* _YOUR ASSIGNMENT_: Could you set down exactly the lines in the records below between the line holding "(** The task has returned;" and the line holding "intros Ho Hfull Hst. unfold refused.", inclusive?

START TASK INPUT

Lemma spawned_capacity cfg w y0 :
  spawn_writer_task w cfg = Some y0 → channel_capacity cfg ≠ 0%nat.
Proof. unfold spawn_writer_task. case_decide; [done|]. tauto. Qed.

Lemma reachable_inv cfg w y :
  reachable w cfg y → w_inv (written w) y.
Proof.
  intros (y0 & ->%spawned_fresh & Hs).
  apply (rtc_ind_r (λ y, w_inv (written w) y) (fresh_wsys w)) in Hs.
  - done.
  - apply spawn_inv.
  - intros y1 y2 _ Hst Hi. by eapply wstep_inv.
Qed.

(** ** Progress of the task *)

(** Every step of the task uses this up. *)
Definition task_measure (y : wsys W) : nat :=
  (4 * length (w_queue y)
   + match w_task y with
     | TCollect _ => 4 | TWrite _ => 3 | TSub _ => 2 | TRecv => 1 | TExit _ => 0
     end)%nat.

Lemma task_step_measure y y' : task_step y y' → (task_measure y' < task_measure y)%nat.
Proof.
  intros [f q Hk Hq|Hk Hq Ha|b f q Hk Hb Hq|b Hk Hb|b w Hk Hw|b w e Hk Hw|n Hk];
    unfold task_measure; task_fields; rewrite Hk, ?Hq; simpl; lia.
Qed.

Lemma task_step_sn y : sn task_step y.
Proof.
  remember (task_measure y) as m eqn:Hm. revert y Hm.
  induction (lt_wf m) as [m _ IH]. intros y ->. constructor. intros y' Hst.
  by eapply IH; [apply task_step_measure|].
Qed.

(** The task is at rest: waiting on an empty channel whose handles are alive,
    or returned. *)
Definition at_rest (y : wsys W) : Prop :=
  (w_task y = TRecv ∧ w_queue y = [] ∧ w_tx_alive y = true) ∨ ∃ r, w_task y = TExit r.

(** The task can move unless it is at rest. *)
Lemma task_moves base y : w_inv base y → at_rest y ∨ ∃ y', task_step y y'.
Proof.
  intros [_ [_ Hacc] Hsink _ _ _]. unfold at_rest.
  destruct (w_task y) as [|b|b|n|r] eqn:Hk; [|right..|by eauto].
  - destruct (w_queue y) as [|f q] eqn:Hq; [|right; eexists; by eapply ts_recv].
    destruct (w_tx_alive y) eqn:Ha; [by auto|]. right. eexists. by apply ts_recv_closed.
  - destruct (decide (MAX_BATCH_SIZE ≤ length b)%nat);
      [eexists; eapply ts_collected; eauto|].
    destruct (w_queue y) as [|f q] eqn:Hq; eexists;
      [eapply ts_collected|eapply ts_try_recv]; eauto; lia.
  - destruct Hsink as (_ & _ & dn & Hd & _). rewrite Hd in Hacc.
    destruct (write_batch_spec (w_sink y) b) as (w' & [[]|e] & Hw & _).
    { by apply Forall_app in Hacc as [_ [? _]%Forall_app]. }
    + eexists. by eapply ts_written.
    + eexists. by eapply ts_failed.
  - eexists. by eapply ts_sub.
Qed.

Lemma task_progress base y : w_inv base y → nf task_step y → at_rest y.
Proof. intros [?|Hst]%task_moves Hnf; [done|by destruct Hnf]. Qed.

(** A call that has returned counts for nothing. *)
Lemma all_returned_counted y :
  all_returned y → sum_list_with counted (w_senders y) = 0%nat.
Proof.
  unfold all_returned. induction 1 as [|s ss [r Hr] _ IH]; simpl; [done|].
  unfold counted at 1. by rewrite Hr, IH.
Qed.

(** Steps of the task leave the calls and the accepted frames alone. *)
Lemma task_step_frame y y' :
  task_step y y' → w_accepted y' = w_accepted y ∧ w_senders y' = w_senders y.
Proof. by intros []. Qed.
(** A call that has not returned can do some work when the task is at rest. *)
Lemma call_progress cfg base y t s :
  channel_capacity cfg ≠ 0%nat → w_inv base y → at_rest y → w_senders y !! t = Some s →
  (∃ r, s_pc s = PcDone r) ∨ ∃ s' y', send_step cfg y s s' y' ∧ s' ≠ s.
Proof.
  intros Hcap [_ _ Hsink _ _ _] Hrest _.
  destruct (call_moves cfg y s) as [?|[[[_ Hroom] Ho]|?]]; [by left| |by right].
  assert (Hq : w_queue y = []).
  { destruct Hrest as [(_ & Hq & _)|[[[]|e] Hk]]; [done|..]; rewrite Hk in Hsink.
    - destruct Hsink as (_ & Ho' & _). congruence.
    - destruct Hsink as [Ho' _]. congruence. }
  rewrite Hq in Hroom. cbn in Hroom. lia.
Qed.

Lemma work_progress cfg base y :
  channel_capacity cfg ≠ 0%nat → w_inv base y → nf (work_step cfg) y →
  all_returned y ∧ at_rest y.
Proof.
  intros Hcap Hi Hnf.
  assert (Hrest : at_rest y).
  { eapply task_progress; [exact Hi|]. intros [y' Hst]. apply Hnf. exists y'. by apply wk_task. }
  split; [|done]. apply Forall_lookup. intros t s Ht.
  destruct (call_progress cfg base y t s Hcap Hi Hrest Ht) as [?|(s' & y' & Hst & Hne)]; [done|].
  destruct Hnf. eexists. by eapply wk_call.
Qed.

(** The task has a step to make while it writes; without it no call gets
    further than the channel. *)
Lemma writing_moves cfg base y : w_inv base y → nf (work_step cfg) y → ¬ writing y.
Proof.
  intros Hi Hnf [batch Hk]. destruct (task_moves _ _ Hi) as [[(Hk' & _)|[x Hk']]|[y' Hst]];
    [congruence..|]. apply Hnf. exists y'. by apply wk_task.
Qed.

Lemma free_not_writing cfg y : nf (free_step cfg) y → ¬ writing y → nf (work_step cfg) y.
Proof. intros Hnf Hw [y' Hst]. apply Hnf. exists y'. by split. Qed.

Lemma stalled_calls cfg y :
  nf (free_step cfg) y → writing y →
  Forall (λ s, returned s ∨ waits_for_room cfg y s) (w_senders y).
Proof.
  intros Hnf [batch Hk]. apply Forall_lookup. intros t s Ht.
  destruct (call_moves cfg y s) as [?|[[? _]|(s' & y' & Hst & Hne)]]; [by left|by right|].
  destruct Hnf. exists (set_sender t s' y'). split; [by eapply wk_call|].
  intros _. exists batch. cbn. by destruct Hst.
Qed.

(** A system at rest has delivered everything, or a write has failed. *)
Lemma rest_drained base y :
  w_inv base y → all_returned y → at_rest y →
  (∃ e, w_task y = TExit (Err e))
  ∨ (w_queue y = [] ∧ written (w_sink y) = base ++ batch_bytes (w_accepted y)
     ∧ writer_pending_count y = 0).
Proof.
  intros [Hp _ Hs _ _ Hc] Hall Hrest. unfold writer_pending_count, in_flight in *.
  rewrite all_returned_counted in Hp by done.
  assert (Hcase : (∃ e, w_task y = TExit (Err e))
    ∨ (w_queue y = [] ∧ (w_task y = TRecv ∨ w_task y = TExit (Ok tt)))).
  { destruct Hrest as [(Hk & Hq & _)|[[[]|e] Hk]]; [by auto| |by left; exists e].
    rewrite Hk in Hs. destruct Hs as (_ & Ho & _). right. auto. }
  destruct Hcase as [?|[Hq Hk]]; [by left|right]. rewrite Hq in Hp |- *.
  destruct Hk as [Hk|Hk]; rewrite Hk, Hq in Hs; rewrite Hk in Hp;
    destruct Hs as (Hl & _ & dn & Hd & Hout); cbn [task_batch app] in Hd;
    rewrite app_nil_r in Hd; subst dn; rewrite Hl in Hp; by split_and!.
Qed.

(** *** After the task has returned *)

(** The task has returned; nothing changes but the calls and the counter. *)
Record closed_since (y0 y : wsys W) : Prop := {
  cs_task : w_task y = w_task y0;
  cs_rx : w_rx_open y = false;
  cs_queue : w_queue y = [];
  cs_accepted : w_accepted y = w_accepted y0;
  cs_sink : w_sink y = w_sink y0;
  cs_leaked : w_leaked y = w_leaked y0
}.

Lemma closed_wstep cfg y0 y y' r :
  w_task y0 = TExit r → closed_since y0 y → wstep cfg y y' → closed_since y0 y'.
Proof.
  intros Hk0 [Hk Ho Hq Ha Hs Hl] Hst. rewrite Hk0 in Hk.
  destruct Hst as [m f|Hall|t s s' y1 Ht Hst|y1 Hst].
  - split; cbn; congruence.
  - split; cbn; congruence.
  - destruct Hst; split; cbn; congruence.
  - destruct Hst; congruence.
Qed.

(** What a call that began after the end of the task can be doing; [full]: the
    frames lost with the task fill the limit. *)
Definition refused (full : bool) s : Prop :=
  match s_pc s with
  | PcStart | PcWait | PcDone (Err BackpressureTimeout) => True
  | PcAdd | PcEnqueue | PcUndo ConnectionClosed | PcDone (Err ConnectionClosed) => full = false
  | _ => False
  end.

Lemma refused_step cfg y s s' y' (full : bool) :
  (full = false → w_rx_open y = false) → (full → max_pending_frames cfg ≤ w_pending y) →
  send_step cfg y s s' y' → refused full s → refused full s'.
Proof.
  intros Ho Hfull Hst. unfold refused.
  destruct Hst as [Hp Hlt|Hp|Hp|Hp Hlt|Hp|Hp|Hp|Hp Ho'|Hp|Hp Hm Ho'|e Hp];
    rewrite Hp; cbn [set_pc s_pc]; rewrite ?Hp; try done;
    try (intros Hf; specialize (Ho Hf); congruence).
  - intros _. destruct full; [|done]. specialize (Hfull I). lia.
  - intros _. destruct full; [|done]. specialize (Hfull I). lia.
  - by destruct e.
Qed.

(** The counter covers the lost frames while it has not wrapped around. *)
Lemma pending_leaked base y :
  w_inv base y → Z.of_nat (in_flight y) < 2 ^ 64 → Z.of_nat (w_leaked y) ≤ w_pending y.
Proof.
  intros [-> _ _ _ _ _] Hlt. rewrite wrap_id by (split; lia). unfold in_flight. lia.
Qed.

(** Only a call that has added to the counter and not undone it can account
    for a frame in flight. *)
Definition spent s : nat :=
  match s_pc s with PcEnqueue | PcUndo _ | PcDone (Ok _) => 1 | _ => 0 end.

Lemma spent_le (ss : list sender) : (sum_list_with spent ss ≤ length ss)%nat.
Proof.
  induction ss as [|s ss IH]; [done|]. cbn [sum_list_with length].
  assert (spent s ≤ 1)%nat by (unfold spent; repeat case_match; lia). lia.
Qed.

Lemma in_flight_step cfg y y' :
  wstep cfg y y' → (in_flight y ≤ sum_list_with spent (w_senders y))%nat →
  (in_flight y' ≤ sum_list_with spent (w_senders y'))%nat.
Proof.
  unfold in_flight. intros [m f Ha Hf|Hall|t s s' y1 Ht Hst|y1 Hst] Hle; cbn in *.
  - rewrite !sum_list_with_app. cbn. lia.
  - done.
  - pose proof (sum_list_with_insert counted _ _ _ s' Ht) as Hc.
    pose proof (sum_list_with_insert spent _ _ _ s' Ht) as Hs.
    destruct Hst as [Hp|Hp|Hp|Hp|Hp|Hp|Hp|Hp|Hp|Hp|e Hp];
      unfold counted at 2 4 in Hc; unfold spent at 2 4 in Hs; cbn in *; rewrite Hp in Hc, Hs;
      rewrite ?length_app; cbn; try lia.
  - destruct Hst as [f q Hk Hq|Hk Hq Ha|b f q Hk Hb Hq|b Hk Hb|b w1 Hk Hw|b w1 e Hk Hw|n Hk];
      cbn in *; rewrite Hk in Hle; try rewrite Hq in *; rewrite ?length_app; cbn in *; lia.
Qed.

(** Never more frames in flight than calls were made. *)
Lemma in_flight_calls cfg w y :
  reachable w cfg y → (in_flight y ≤ length (w_senders y))%nat.
Proof.
  intros (y0 & Hy0 & Hs). unfold spawn_writer_task in Hy0. case_decide; [done|].
  injection Hy0 as <-. transitivity (sum_list_with spent (w_senders y)); [|apply spent_le].
  revert y Hs. refine (rtc_ind_r _ (fresh_wsys w) _ _); [done|].
  intros y1 y2 _ Hst. by apply (in_flight_step cfg).
Qed.

Lemma reachable_rtc cfg w y y' : reachable w cfg y → rtc (wstep cfg) y y' → reachable w cfg y'.
Proof. intros (y0 & Hy0 & Hs) Hrun. exists y0. split; [done|]. by etrans. Qed.

(** Calls are never removed. *)
Lemma wstep_senders cfg y y' :
  wstep cfg y y' → (length (w_senders y) ≤ length (w_senders y'))%nat.
Proof.
  intros [m f Ha Hf|Hall|t s s' y1 Ht Hst|y1 Hst].
  - cbn. rewrite length_app. lia.
  - done.
  - cbn. rewrite length_insert. by destruct Hst.
  - by destruct (task_step_frame _ _ Hst) as [_ ->].
Qed.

END TASK INPUT

* _ANSWER TO THIS TASK_:
(** The task has returned; nothing changes but the calls and the counter. *)
Record closed_since (y0 y : wsys W) : Prop := {
  cs_task : w_task y = w_task y0;
  cs_rx : w_rx_open y = false;
  cs_queue : w_queue y = [];
  cs_accepted : w_accepted y = w_accepted y0;
  cs_sink : w_sink y = w_sink y0;
  cs_leaked : w_leaked y = w_leaked y0
}.

Lemma closed_wstep cfg y0 y y' r :
  w_task y0 = TExit r → closed_since y0 y → wstep cfg y y' → closed_since y0 y'.
Proof.
  intros Hk0 [Hk Ho Hq Ha Hs Hl] Hst. rewrite Hk0 in Hk.
  destruct Hst as [m f|Hall|t s s' y1 Ht Hst|y1 Hst].
  - split; cbn; congruence.
  - split; cbn; congruence.
  - destruct Hst; split; cbn; congruence.
  - destruct Hst; congruence.
Qed.

(** What a call that began after the end of the task can be doing; [full]: the
    frames lost with the task fill the limit. *)
Definition refused (full : bool) s : Prop :=
  match s_pc s with
  | PcStart | PcWait | PcDone (Err BackpressureTimeout) => True
  | PcAdd | PcEnqueue | PcUndo ConnectionClosed | PcDone (Err ConnectionClosed) => full = false
  | _ => False
  end.

Lemma refused_step cfg y s s' y' (full : bool) :
  (full = false → w_rx_open y = false) → (full → max_pending_frames cfg ≤ w_pending y) →
  send_step cfg y s s' y' → refused full s → refused full s'.
Proof.
  intros Ho Hfull Hst. unfold refused.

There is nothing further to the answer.